Dataset records

◇ ◇ ◇ ◇ ◇

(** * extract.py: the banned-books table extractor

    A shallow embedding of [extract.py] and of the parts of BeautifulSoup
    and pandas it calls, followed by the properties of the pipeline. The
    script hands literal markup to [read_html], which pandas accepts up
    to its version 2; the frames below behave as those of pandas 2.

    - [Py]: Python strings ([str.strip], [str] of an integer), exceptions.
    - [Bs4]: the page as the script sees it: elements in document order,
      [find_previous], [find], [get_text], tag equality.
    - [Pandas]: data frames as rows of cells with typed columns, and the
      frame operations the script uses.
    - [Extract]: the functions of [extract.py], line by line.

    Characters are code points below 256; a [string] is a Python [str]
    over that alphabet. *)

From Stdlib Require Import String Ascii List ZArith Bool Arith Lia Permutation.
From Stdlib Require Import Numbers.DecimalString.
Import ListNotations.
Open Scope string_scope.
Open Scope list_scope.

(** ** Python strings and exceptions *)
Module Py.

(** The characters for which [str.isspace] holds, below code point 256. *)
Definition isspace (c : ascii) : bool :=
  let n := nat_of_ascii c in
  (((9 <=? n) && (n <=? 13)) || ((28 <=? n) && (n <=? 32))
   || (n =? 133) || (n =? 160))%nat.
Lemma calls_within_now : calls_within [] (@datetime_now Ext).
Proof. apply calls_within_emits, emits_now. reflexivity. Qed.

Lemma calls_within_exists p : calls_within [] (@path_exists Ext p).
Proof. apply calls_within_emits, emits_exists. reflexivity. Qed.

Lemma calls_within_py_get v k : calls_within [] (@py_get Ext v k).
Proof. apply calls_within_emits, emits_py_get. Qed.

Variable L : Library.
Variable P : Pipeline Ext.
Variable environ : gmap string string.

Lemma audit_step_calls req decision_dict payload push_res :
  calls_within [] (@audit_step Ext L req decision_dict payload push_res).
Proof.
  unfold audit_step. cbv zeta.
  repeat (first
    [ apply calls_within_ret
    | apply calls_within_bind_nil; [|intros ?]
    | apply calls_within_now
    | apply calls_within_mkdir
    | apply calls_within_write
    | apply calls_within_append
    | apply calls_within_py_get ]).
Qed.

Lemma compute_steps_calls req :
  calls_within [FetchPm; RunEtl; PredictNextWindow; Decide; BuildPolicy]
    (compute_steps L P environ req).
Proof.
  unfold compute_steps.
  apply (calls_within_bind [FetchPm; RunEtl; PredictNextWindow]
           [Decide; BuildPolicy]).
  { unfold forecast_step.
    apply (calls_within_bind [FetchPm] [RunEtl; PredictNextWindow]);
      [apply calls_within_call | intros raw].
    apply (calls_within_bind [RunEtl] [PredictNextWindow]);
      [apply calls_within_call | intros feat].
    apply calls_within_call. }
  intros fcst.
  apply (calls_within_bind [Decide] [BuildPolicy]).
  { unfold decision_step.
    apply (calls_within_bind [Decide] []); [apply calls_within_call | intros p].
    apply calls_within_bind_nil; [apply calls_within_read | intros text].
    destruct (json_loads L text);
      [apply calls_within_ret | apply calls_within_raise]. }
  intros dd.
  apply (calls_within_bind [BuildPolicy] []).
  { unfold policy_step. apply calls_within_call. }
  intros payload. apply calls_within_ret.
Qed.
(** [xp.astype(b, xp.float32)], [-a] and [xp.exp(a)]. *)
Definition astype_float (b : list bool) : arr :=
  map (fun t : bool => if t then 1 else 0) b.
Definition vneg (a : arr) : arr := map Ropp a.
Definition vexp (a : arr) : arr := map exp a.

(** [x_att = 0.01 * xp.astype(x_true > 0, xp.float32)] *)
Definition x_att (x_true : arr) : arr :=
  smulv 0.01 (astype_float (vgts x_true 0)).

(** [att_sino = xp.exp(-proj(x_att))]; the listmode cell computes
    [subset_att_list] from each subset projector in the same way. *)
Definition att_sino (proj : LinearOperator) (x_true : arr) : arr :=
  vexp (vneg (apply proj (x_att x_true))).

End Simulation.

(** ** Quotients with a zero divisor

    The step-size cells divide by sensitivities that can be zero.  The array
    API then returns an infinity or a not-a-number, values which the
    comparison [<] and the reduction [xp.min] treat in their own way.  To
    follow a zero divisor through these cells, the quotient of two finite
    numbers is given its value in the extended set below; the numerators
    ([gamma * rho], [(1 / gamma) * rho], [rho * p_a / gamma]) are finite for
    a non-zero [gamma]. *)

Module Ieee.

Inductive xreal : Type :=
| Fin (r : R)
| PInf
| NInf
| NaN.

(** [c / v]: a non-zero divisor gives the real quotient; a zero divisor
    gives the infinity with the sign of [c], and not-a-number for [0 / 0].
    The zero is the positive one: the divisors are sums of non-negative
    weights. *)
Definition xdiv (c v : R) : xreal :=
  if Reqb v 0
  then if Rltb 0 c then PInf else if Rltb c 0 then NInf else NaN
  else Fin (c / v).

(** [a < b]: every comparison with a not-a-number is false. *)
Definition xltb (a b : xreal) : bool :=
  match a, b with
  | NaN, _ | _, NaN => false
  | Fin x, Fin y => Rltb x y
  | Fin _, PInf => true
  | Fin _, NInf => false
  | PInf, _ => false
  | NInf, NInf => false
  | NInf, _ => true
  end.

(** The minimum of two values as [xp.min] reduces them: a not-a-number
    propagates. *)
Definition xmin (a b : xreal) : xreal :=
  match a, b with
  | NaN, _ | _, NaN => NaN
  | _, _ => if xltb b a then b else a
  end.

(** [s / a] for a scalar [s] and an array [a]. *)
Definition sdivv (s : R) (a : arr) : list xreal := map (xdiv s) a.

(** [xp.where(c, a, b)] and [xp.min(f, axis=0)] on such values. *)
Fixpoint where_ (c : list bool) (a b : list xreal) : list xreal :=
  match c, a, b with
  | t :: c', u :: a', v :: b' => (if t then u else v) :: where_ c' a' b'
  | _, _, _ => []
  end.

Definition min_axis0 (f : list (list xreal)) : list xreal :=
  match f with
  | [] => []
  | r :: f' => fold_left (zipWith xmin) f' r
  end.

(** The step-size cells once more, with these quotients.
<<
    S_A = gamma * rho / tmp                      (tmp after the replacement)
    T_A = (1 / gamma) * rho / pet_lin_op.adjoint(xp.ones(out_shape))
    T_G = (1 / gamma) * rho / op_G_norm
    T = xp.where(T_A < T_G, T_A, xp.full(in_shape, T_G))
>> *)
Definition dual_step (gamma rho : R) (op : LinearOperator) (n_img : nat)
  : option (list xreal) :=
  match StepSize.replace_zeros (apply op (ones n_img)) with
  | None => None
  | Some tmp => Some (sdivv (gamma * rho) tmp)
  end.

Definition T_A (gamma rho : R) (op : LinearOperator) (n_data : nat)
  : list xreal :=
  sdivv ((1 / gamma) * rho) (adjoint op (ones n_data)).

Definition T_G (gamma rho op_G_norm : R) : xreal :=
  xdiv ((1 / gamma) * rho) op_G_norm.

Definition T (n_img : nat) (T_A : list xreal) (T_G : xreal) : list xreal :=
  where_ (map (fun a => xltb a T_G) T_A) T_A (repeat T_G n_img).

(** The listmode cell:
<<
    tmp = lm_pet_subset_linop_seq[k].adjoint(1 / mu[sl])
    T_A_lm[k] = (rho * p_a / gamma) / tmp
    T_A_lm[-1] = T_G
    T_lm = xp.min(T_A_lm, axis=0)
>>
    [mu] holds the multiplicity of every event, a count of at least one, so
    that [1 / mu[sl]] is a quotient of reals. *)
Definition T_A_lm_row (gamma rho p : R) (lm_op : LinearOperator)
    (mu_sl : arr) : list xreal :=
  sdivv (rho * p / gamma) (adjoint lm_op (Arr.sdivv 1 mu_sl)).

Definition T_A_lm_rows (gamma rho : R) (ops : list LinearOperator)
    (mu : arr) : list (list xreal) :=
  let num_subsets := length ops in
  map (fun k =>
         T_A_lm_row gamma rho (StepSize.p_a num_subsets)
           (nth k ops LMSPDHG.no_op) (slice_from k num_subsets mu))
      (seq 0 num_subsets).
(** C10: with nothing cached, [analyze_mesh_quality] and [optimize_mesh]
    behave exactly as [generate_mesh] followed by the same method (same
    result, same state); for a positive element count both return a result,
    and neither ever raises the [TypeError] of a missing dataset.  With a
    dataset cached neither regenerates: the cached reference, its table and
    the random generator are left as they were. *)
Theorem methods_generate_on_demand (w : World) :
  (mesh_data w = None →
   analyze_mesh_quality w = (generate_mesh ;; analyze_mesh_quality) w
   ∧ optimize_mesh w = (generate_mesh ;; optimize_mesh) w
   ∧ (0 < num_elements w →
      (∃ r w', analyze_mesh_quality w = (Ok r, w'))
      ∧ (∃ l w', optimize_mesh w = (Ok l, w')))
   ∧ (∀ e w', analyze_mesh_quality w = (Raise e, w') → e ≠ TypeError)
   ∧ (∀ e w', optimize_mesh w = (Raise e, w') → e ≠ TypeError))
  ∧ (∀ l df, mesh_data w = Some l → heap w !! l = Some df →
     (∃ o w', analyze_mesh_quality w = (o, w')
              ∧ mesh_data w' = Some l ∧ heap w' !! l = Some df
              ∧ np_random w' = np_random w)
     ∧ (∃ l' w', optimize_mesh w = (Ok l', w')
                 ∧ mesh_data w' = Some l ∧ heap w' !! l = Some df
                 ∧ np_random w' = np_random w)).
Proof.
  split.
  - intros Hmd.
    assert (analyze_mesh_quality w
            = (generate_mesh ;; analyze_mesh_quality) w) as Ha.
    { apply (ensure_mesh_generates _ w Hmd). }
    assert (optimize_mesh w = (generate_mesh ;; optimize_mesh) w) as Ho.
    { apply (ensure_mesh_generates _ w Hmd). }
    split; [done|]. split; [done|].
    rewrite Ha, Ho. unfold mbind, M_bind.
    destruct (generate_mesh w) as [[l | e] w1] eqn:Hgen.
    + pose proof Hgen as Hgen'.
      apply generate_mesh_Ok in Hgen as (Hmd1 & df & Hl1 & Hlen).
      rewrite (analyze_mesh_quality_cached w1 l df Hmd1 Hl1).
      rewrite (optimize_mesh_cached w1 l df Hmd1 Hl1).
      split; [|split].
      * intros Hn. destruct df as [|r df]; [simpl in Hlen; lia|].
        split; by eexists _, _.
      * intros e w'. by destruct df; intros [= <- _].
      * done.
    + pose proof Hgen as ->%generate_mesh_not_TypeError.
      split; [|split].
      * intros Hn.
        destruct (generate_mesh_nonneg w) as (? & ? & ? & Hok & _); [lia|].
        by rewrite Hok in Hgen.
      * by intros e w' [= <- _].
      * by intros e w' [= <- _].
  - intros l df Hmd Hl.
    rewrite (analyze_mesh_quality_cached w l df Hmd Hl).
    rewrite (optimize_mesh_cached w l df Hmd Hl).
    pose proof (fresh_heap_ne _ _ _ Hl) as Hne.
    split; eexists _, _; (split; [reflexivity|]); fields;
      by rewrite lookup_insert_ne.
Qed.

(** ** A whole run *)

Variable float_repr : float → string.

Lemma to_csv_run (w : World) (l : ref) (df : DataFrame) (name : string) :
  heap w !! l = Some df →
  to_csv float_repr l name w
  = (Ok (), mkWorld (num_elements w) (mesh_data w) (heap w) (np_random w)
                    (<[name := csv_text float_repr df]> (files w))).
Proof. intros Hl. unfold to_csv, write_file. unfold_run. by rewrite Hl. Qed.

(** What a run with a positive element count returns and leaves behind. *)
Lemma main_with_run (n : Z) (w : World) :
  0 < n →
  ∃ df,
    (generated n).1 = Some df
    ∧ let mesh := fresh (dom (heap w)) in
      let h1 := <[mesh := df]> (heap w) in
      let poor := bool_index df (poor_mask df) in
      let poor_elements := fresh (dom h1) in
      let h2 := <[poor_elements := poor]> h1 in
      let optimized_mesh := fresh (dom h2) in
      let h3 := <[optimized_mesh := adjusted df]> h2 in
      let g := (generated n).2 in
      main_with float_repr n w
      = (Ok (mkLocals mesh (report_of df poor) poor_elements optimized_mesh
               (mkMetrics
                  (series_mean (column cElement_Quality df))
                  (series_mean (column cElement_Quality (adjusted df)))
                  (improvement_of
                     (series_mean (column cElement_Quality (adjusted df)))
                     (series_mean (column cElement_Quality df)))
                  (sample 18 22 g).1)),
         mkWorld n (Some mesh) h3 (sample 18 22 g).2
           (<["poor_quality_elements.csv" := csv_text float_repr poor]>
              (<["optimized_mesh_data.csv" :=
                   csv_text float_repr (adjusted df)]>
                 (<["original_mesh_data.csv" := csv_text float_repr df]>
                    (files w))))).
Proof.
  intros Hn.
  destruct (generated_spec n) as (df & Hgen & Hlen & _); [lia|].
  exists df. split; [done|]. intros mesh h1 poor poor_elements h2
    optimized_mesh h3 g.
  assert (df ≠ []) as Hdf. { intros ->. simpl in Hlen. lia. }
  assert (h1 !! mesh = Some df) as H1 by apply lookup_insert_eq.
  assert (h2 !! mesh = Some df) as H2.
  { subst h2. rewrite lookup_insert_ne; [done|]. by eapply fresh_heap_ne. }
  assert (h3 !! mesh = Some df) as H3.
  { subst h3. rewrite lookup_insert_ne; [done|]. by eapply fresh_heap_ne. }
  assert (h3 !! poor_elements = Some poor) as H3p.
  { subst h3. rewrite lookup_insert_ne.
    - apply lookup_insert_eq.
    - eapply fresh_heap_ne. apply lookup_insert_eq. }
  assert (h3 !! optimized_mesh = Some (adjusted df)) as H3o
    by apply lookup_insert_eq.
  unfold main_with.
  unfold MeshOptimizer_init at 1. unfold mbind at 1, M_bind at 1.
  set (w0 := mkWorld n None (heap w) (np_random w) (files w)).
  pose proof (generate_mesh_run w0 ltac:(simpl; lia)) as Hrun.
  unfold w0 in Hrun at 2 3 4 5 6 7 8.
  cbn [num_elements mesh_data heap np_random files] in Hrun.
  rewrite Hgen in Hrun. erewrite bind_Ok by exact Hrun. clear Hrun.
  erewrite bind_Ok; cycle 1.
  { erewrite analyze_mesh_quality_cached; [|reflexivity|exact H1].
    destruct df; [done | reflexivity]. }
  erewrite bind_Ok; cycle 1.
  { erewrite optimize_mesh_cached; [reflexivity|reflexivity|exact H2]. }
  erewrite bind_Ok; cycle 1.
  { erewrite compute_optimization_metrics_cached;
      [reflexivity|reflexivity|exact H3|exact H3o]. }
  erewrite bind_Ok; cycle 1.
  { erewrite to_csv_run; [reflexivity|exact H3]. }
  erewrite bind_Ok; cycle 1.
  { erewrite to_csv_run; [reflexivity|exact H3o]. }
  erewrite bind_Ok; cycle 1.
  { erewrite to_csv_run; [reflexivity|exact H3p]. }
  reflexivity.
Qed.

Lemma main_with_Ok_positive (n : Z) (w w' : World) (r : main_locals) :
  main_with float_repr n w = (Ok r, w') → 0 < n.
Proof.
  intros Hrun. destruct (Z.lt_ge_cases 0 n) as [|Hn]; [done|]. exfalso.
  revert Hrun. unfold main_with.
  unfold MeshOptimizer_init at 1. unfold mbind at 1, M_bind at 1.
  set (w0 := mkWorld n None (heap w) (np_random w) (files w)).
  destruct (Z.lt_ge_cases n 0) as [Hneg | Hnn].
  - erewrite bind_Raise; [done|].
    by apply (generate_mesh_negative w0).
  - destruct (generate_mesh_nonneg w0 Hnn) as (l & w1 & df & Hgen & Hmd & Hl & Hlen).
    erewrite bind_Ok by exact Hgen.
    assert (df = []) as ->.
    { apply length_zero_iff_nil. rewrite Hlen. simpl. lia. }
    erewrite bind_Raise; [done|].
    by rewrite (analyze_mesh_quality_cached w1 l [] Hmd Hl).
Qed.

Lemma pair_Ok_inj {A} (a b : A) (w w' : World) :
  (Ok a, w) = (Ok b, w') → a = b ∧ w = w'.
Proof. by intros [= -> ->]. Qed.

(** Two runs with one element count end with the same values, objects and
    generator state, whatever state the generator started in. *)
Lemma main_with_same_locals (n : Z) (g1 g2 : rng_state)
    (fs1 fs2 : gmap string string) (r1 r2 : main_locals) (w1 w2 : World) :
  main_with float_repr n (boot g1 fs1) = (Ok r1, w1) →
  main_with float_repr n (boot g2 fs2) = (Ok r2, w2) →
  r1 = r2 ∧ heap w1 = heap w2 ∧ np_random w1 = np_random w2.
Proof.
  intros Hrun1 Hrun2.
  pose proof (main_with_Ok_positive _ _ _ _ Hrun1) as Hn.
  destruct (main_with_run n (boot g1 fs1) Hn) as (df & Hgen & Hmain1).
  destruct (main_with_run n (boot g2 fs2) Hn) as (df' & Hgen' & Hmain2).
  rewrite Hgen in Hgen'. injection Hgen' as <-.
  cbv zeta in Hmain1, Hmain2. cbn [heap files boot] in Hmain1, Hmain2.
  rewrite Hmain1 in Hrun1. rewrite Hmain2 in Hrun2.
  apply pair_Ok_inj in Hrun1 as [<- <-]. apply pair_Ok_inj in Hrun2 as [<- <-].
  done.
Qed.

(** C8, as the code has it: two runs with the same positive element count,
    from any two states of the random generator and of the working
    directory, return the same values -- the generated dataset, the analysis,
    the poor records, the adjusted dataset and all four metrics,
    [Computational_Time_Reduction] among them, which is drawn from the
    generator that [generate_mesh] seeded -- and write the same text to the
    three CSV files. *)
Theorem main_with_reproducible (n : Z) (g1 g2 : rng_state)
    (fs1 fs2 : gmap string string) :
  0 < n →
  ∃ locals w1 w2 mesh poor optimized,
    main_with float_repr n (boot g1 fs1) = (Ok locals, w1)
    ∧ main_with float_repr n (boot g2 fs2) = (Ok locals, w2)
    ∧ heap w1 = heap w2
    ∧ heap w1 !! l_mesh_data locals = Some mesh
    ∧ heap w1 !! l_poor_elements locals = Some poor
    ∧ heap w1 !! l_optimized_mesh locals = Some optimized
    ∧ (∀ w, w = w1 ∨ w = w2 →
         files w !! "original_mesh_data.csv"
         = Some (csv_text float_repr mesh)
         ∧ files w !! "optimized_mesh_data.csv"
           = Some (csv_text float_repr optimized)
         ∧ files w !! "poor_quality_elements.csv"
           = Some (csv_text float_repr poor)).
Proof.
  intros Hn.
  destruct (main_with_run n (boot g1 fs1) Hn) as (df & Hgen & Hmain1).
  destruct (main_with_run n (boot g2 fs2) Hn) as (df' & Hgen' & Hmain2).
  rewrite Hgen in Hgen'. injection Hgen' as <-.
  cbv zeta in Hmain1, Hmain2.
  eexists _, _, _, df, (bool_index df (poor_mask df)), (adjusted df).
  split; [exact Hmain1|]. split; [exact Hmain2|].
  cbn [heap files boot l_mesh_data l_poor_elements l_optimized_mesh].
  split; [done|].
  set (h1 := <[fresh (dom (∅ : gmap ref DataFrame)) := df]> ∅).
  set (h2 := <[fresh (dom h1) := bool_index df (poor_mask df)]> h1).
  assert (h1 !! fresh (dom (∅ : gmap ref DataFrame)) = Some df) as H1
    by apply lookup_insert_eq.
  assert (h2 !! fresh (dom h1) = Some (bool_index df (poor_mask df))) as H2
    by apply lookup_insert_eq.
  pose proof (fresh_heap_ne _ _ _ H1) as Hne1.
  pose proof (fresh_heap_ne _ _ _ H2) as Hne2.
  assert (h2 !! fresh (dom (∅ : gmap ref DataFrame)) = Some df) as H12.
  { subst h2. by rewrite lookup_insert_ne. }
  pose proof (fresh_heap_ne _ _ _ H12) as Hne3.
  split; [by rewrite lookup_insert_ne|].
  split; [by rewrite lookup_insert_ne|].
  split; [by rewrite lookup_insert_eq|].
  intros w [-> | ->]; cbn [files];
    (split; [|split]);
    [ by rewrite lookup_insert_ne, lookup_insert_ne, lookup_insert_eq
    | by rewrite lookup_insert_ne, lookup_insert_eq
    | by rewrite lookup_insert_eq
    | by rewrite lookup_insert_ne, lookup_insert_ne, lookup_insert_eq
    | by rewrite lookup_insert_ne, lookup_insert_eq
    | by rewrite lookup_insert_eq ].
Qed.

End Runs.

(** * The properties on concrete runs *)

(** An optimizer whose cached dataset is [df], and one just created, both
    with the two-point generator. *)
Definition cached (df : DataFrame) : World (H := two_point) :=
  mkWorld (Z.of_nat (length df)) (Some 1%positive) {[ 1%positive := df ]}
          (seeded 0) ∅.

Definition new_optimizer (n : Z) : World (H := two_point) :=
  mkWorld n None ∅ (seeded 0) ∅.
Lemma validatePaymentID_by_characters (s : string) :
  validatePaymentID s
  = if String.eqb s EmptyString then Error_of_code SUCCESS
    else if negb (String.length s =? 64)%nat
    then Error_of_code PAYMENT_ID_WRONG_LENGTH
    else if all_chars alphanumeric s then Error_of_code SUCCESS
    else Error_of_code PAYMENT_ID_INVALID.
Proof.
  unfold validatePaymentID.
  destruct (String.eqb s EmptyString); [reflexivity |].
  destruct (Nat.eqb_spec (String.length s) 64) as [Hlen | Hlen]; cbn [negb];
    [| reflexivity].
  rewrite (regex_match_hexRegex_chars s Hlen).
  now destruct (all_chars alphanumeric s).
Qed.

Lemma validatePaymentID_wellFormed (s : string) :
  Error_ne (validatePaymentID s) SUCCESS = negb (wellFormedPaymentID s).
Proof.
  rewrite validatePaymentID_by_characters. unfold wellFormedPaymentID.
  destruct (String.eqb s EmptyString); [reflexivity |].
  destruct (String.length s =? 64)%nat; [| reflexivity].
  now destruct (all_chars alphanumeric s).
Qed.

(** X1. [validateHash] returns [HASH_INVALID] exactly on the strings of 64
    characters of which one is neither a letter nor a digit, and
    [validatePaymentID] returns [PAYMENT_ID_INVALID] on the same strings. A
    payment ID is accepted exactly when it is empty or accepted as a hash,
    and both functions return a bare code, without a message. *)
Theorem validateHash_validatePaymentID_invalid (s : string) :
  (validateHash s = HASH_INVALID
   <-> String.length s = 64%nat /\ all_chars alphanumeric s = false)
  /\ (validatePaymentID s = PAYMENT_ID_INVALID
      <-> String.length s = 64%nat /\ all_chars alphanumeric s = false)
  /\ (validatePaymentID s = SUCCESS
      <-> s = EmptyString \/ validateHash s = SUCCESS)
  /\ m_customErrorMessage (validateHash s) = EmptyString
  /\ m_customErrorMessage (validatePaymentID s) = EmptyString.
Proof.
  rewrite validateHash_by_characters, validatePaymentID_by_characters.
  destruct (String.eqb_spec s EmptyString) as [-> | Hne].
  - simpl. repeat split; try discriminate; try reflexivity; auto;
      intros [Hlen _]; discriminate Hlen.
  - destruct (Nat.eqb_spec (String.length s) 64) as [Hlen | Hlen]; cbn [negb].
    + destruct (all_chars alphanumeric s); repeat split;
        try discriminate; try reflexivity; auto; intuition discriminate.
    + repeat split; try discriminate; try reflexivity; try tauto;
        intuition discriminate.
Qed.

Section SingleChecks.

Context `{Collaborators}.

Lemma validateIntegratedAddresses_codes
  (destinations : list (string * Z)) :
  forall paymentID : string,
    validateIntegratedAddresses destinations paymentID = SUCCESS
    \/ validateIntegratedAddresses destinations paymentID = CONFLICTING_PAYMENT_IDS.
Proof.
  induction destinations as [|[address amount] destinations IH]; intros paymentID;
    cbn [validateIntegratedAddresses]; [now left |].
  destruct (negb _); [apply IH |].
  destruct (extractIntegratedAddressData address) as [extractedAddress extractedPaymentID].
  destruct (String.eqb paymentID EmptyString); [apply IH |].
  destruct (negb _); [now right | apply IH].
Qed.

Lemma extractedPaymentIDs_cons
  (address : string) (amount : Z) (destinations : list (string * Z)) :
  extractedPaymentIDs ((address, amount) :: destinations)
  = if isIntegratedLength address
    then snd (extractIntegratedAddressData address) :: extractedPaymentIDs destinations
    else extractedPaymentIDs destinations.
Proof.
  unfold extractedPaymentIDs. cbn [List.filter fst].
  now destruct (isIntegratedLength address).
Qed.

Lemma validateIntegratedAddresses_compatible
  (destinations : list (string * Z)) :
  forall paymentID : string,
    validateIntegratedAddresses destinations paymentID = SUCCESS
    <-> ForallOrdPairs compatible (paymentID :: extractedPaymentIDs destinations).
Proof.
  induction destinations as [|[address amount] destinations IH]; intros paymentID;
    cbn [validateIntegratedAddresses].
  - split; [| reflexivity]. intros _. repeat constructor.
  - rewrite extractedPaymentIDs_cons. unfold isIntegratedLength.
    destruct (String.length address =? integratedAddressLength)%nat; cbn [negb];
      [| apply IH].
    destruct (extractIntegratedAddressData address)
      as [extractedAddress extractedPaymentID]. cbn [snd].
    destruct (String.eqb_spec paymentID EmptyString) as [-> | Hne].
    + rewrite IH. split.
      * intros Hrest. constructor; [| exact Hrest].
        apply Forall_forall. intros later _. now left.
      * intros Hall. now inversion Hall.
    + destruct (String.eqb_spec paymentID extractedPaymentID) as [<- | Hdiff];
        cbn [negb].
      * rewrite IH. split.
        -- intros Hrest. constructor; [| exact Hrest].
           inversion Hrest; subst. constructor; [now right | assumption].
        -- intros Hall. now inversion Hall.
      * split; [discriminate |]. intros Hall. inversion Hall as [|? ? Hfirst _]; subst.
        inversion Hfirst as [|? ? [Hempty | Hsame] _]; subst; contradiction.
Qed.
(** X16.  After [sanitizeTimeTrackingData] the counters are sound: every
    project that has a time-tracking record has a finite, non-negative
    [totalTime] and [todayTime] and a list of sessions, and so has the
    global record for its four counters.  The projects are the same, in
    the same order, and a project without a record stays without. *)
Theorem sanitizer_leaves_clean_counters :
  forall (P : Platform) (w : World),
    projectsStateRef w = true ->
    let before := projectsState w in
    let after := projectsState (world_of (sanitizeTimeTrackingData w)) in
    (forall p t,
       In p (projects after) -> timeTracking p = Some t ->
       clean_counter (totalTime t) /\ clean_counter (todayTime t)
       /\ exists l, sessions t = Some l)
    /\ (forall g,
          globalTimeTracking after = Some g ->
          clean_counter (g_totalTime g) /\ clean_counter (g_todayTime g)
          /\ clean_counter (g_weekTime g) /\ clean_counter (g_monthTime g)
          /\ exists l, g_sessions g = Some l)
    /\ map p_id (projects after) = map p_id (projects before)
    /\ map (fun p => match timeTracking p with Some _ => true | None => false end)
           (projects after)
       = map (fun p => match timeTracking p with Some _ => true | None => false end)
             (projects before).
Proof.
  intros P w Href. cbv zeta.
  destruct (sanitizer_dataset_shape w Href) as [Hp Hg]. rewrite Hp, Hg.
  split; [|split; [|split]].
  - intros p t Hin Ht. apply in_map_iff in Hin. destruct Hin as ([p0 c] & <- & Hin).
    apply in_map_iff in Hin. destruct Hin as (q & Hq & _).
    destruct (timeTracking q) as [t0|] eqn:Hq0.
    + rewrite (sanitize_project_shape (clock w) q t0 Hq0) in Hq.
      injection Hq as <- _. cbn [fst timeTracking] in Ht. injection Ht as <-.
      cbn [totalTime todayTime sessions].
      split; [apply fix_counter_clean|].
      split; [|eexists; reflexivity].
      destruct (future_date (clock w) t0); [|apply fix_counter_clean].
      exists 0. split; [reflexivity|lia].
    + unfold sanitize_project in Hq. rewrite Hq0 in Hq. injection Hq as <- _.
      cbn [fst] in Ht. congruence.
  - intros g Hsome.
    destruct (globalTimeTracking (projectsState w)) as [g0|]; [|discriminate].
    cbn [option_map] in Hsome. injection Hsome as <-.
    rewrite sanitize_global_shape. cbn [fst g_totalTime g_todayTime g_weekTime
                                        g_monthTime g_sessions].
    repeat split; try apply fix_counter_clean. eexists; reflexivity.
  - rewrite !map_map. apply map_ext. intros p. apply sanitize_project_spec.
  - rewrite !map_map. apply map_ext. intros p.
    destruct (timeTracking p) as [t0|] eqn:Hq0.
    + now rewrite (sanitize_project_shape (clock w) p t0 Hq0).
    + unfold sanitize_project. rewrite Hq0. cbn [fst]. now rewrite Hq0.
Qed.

◇ ◇ ◇ ◇ ◇

### WORK REQUIRED
Starting at the first line of the records, print each line exactly, stopping after the line that contains "to its version".

### RESULT FOR THIS EXERCISE
(** * extract.py: the banned-books table extractor

    A shallow embedding of [extract.py] and of the parts of BeautifulSoup
    and pandas it calls, followed by the properties of the pipeline. The
    script hands literal markup to [read_html], which pandas accepts up
    to its version 2; the frames below behave as those of pandas 2.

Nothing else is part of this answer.